§ **Supplied data**
(** C7: [user_fork] returns twice, for a process that runs on the stack page
    [create_process] gave it (not for one of [create_elf_process], whose stack
    is elsewhere), with saved frame pointers that go up in that page, when a
    free block holds a record and there are address space and five frames for
    the stacks.  The caller goes on behind int 0x80 with the identifier of a
    new process, and that process, ready and a child of the caller, will go on
    at the same instruction with 0 in eax, the same registers and a copy of the
    caller's stack, with esp, ebp and the saved frame pointers moved to the
    copy. *)
Theorem user_fork_returns_twice s W l ps frames c us b :
  let n := process_number (procs s) in
  let p := b_addr b + 9 in
  user_runs s W l ps frames c us -> Spec.best_fit sizeof_process l = Some b ->
  (length l < fuel)%nat -> (length ps < fuel)%nat -> in_u16 n ->
  next_virtual (pmm s) + KERNEL_STACK_SIZE + 4096 <= page_limit -> stocked 5 s ->
  (length frames < fuel)%nat ->
  exists us' s' W', User.user_fork (H := kernel_trap cpu) s = Ok n s' /\
    kernel_data s' W' (Spec.take_at sizeof_process (b_addr b) l) (ps ++ [p]) /\
    current_process (procs s') = c /\
    field s' p pid = n /\ field s' p parent = c /\ field s' p state = PROCESS_READY /\
    field s' p user_stack = us' /\
    (forall k, 0 <= k < 17 -> field s' (field s' p regs) (4 * k) =
       if 4 * k =? r_eax then 0
       else if 4 * k =? r_user_esp then cpu r_user_esp + (us' - us)
       else if 4 * k =? r_ebp then u32 (cpu r_ebp + (us' - us))
       else u32 (cpu (4 * k))) /\
    (forall x, cpu r_user_esp <= x < us + 4096 -> (forall y, y ∈ frames -> ~ span y 4 x) ->
       rd8 s' (x + (us' - us)) = rd8 s x) /\
    (forall y, y ∈ frames -> rd32 s' (y + (us' - us)) = rd32 s y + (us' - us)) /\
    (forall x, W x -> ~ heap_bytes l x -> ~ span (frame_of s) sizeof_registers x -> rd8 s' x = rd8 s x).
Proof.
  intros n p HU Hbest Hlen Hlenp Hn Hend Hst Hfl.
  destruct (user_fork_steps s W l ps frames c us b HU Hbest Hlen Hlenp Hn Hend Hst Hfl)
    as (us' & s1 & s2 & s3 & W' & [R En HD HK3 P3 Vc [Ee Eb] K1 G3 K3]).
  fold p in HD, HK3, G3. replace (p - 9) with (b_addr b) in HD, HK3 by (unfold p; lia). fold n in R, En.
  pose proof HU as [_ _ _ Hf (_ & Hue & HV) Hap He _ Hch]. set (f := frame_of s) in *.
  destruct HD as [_ [HW2 Hh2] Hc2 Hp2 Hst2 Hpa2 Hus2 Hreg2 [HrW Hr2] _ Hfresh2 Hstk2 Hptr2 _ Hk2].
  rewrite En in Hp2. assert (p ∈ ps ++ [p]) as Hp by (apply elem_of_app; right; by left).
  assert (subset (span us' 4096) W' /\ disjoint_from (span us' 4096) (span f sizeof_registers)) as [Hu1 Hu2].
  { split; intros x Hx; [by apply Hfresh2|]. intros Hxf. by apply (Hfresh2 x Hx), Hf. }
  exists us', s3, W'. split; [done|].
  split; [done|]. split; [by rewrite P3|].
  split; [rewrite <- Hp2; exact (G3 p 0 Hp ltac:(lia))|].
  split; [rewrite <- Hpa2; exact (G3 p 10 Hp ltac:(lia))|].
  split; [rewrite <- Hst2; exact (G3 p 5 Hp ltac:(lia))|].
  split; [rewrite <- Hus2; exact (G3 p 11 Hp ltac:(lia))|].
  split; [|split; [|split]].
  - intros k Hk. assert (field s3 p regs = field s2 p regs) as -> by exact (G3 p 4 Hp ltac:(lia)).
    transitivity (field s2 (field s2 p regs) (4 * k)).
    + apply (K3 4%nat _ _ HrW); [|exact (reg_in _ k Hk)]. intros x Hx Hxf. by apply (Hr2 x Hx), Hf.
    + rewrite Hreg2 by done. unfold child_registers. rewrite Ee, Eb.
      destruct (Z.eqb_spec (4 * k) r_eax); [done|]. by rewrite Vc.
  - intros x Hx Hy. rewrite <- !rd_1. rewrite (K3 1%nat _ _ Hu1 Hu2), !rd_1 by (intros y; unfold span; lia).
    rewrite Hstk2 by (try rewrite Ee; done). apply K1; [apply HV; unfold span; lia|].
    intros Hxf. apply (Hap x Hxf). unfold span. lia.
  - intros y Hy. destruct (chain_above _ _ _ _ _ _ Hch Hy) as [Hyb _].
    rewrite (K3 4%nat _ _ Hu1 Hu2) by (intros z; unfold span; lia). rewrite Hptr2 by done. f_equal.
    apply rd_ext. intros x Hx. apply K1; [apply HV; unfold span in *; lia|].
    intros Hxf. apply (Hap x Hxf). unfold span in *. lia.
  - intros x Hx Hh Hxf. rewrite <- (K1 x Hx Hxf), <- (Hk2 x Hx Hh Hxf), <- !rd_1.
    assert (forall y, span x 1 y -> y = x) as Hone by (intros y; unfold span; lia).
    apply (K3 1%nat _ (span x 1)); [intros y ->%Hone; by apply HW2|intros y ->%Hone; exact Hxf|by intros y].
Qed.
Context `{Layout}.
Lemma init_virtual_allocator_typed : typed any init_virtual_allocator.
Proof. unfold init_virtual_allocator. solve_typed. Qed.
Lemma page_directory_at_typed d : typed in_u32 (page_directory_at d).
Proof. apply load32_typed. Qed.
Lemma page_directory_put_typed d v : typed any (page_directory_put d v).
Proof. apply store32_typed. Qed.
#[local] Hint Resolve page_directory_at_typed page_directory_put_typed : typed.
Lemma build_first_page_typed : typed any build_first_page.
Proof. unfold build_first_page. solve_typed. Qed.
Lemma new_table_typed d f : typed any (new_table d f).
Proof. unfold new_table. solve_typed. Qed.
#[local] Hint Resolve new_table_typed : typed.
Lemma map_page_typed p v f : typed any (map_page p v f).
Proof. unfold map_page. solve_typed. Qed.
Lemma take_virtual_typed : typed in_u32 take_virtual.
Proof.
  unfold take_virtual. eapply typed_bind; [apply get_free_count_typed|]. intros n Hn. simpl in Hn.
  destruct (Z.ltb_spec 0 n); [|solve_typed].
  eapply typed_bind; [apply set_free_count_typed; lia|]. solve_typed.
Qed.
#[local] Hint Resolve map_page_typed take_virtual_typed : typed.
Lemma allocate_page_typed f : typed in_u32 (allocate_page f).
Proof. unfold allocate_page. solve_typed; done. Qed.
Lemma allocate_pages_contig_typed n f : typed in_u32 (allocate_pages_contig n f).
Proof.
  unfold allocate_pages_contig.
  eapply typed_bind; [apply get_next_virtual_typed|]. intros v Hv.
  eapply typed_bind; [apply set_next_virtual_typed|]. intros _ _.
  eapply (typed_bind (fun r => default 0 r = 0)).
  - apply typed_for_return; [done|]. intros k. eapply typed_bind; [apply allocate_frame_typed|].
    intros p _. case_match; solve_typed; done.
  - intros [r|] Hr; apply typed_ret; simpl in *; [by subst|done].
Qed.
Lemma get_pte_typed v : typed in_u32 (get_pte v).
Proof. unfold get_pte. solve_typed; done. Qed.
Lemma not_mapped_typed p : typed any (not_mapped p).
Proof. unfold not_mapped. solve_typed. Qed.
#[local] Hint Resolve get_pte_typed not_mapped_typed : typed.
Lemma get_map_typed v : typed any (get_map v).
Proof. unfold get_map. solve_typed. Qed.
(** The page is pushed, or the stack is full and the behaviour undefined. *)
Lemma push_typed v : in_u32 v ->
  typed any (n ← get_free_count; set_free_count (n + 1);; free_virtual_put n v).
Proof.
  intros Hv s Hs. destruct (wt_map s Hs) as [H1 H2 H3 H4 H5].
  unfold get_free_count, set_free_count, free_virtual_put. rewrite gets_bind. unfold modify, mbind, K_bind.
  simpl. set (n := free_count (pmm s)) in *. destruct ((0 <=? n) && _) eqn:Hn; [|done].
  split; [done|]. rewrite H5 in Hn. apply andb_true_iff in Hn as [_ Hn]. rewrite (u32_small (n + 1)) by width_lia.
  refine (typed_pmm (fun p => PmmState _ _ _ _ _) s Hs _ _ _); [split; simpl; try done|apply Hs|].
  - lia.
  - by rewrite length_insert.
  - apply Forall_insert; [apply Hs|done].
Qed.
Lemma free_page_typed v : in_u32 v -> typed any (free_page v).
Proof.
  intros Hv. assert (typed any ((n ← get_free_count; set_free_count (n + 1);; free_virtual_put n v);;
    pte ← get_pte v; absent ← not_mapped pte;
    if absent : bool then mret tt else
    e ← load32 pte; MemMap.free (Z.land e 0xFFFFF000);; store32 pte 0)) as HT.
  { eapply typed_bind; [by apply push_typed|]. solve_typed. }
  intros s Hs. specialize (HT s Hs). rewrite bind_assoc in HT.
  erewrite bind_ext in HT; [exact HT|]. intros n s1. by rewrite bind_assoc.
Qed.
Lemma unmap_page_typed v : typed any (unmap_page v).
Proof. unfold unmap_page. solve_typed. Qed.
End paging.
#[export] Hint Resolve load_page_directory_typed enable_paging_typed search_typed
  init_virtual_allocator_typed build_first_page_typed map_page_typed allocate_page_typed
  allocate_pages_contig_typed get_map_typed free_page_typed unmap_page_typed : typed.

§ **Activity**
When you reach the line holding "typed any (n ←" in the records above, begin reproducing exactly, stop after the line holding "intros s Hs.", and output nothing else.

§ **Answer for the task**
  typed any (n ← get_free_count; set_free_count (n + 1);; free_virtual_put n v).
Proof.
  intros Hv s Hs. destruct (wt_map s Hs) as [H1 H2 H3 H4 H5].
  unfold get_free_count, set_free_count, free_virtual_put. rewrite gets_bind. unfold modify, mbind, K_bind.
  simpl. set (n := free_count (pmm s)) in *. destruct ((0 <=? n) && _) eqn:Hn; [|done].
  split; [done|]. rewrite H5 in Hn. apply andb_true_iff in Hn as [_ Hn]. rewrite (u32_small (n + 1)) by width_lia.
  refine (typed_pmm (fun p => PmmState _ _ _ _ _) s Hs _ _ _); [split; simpl; try done|apply Hs|].
  - lia.
  - by rewrite length_insert.
  - apply Forall_insert; [apply Hs|done].
Qed.
Lemma free_page_typed v : in_u32 v -> typed any (free_page v).
Proof.
  intros Hv. assert (typed any ((n ← get_free_count; set_free_count (n + 1);; free_virtual_put n v);;
    pte ← get_pte v; absent ← not_mapped pte;
    if absent : bool then mret tt else
    e ← load32 pte; MemMap.free (Z.land e 0xFFFFF000);; store32 pte 0)) as HT.
  { eapply typed_bind; [by apply push_typed|]. solve_typed. }
  intros s Hs. specialize (HT s Hs). rewrite bind_assoc in HT.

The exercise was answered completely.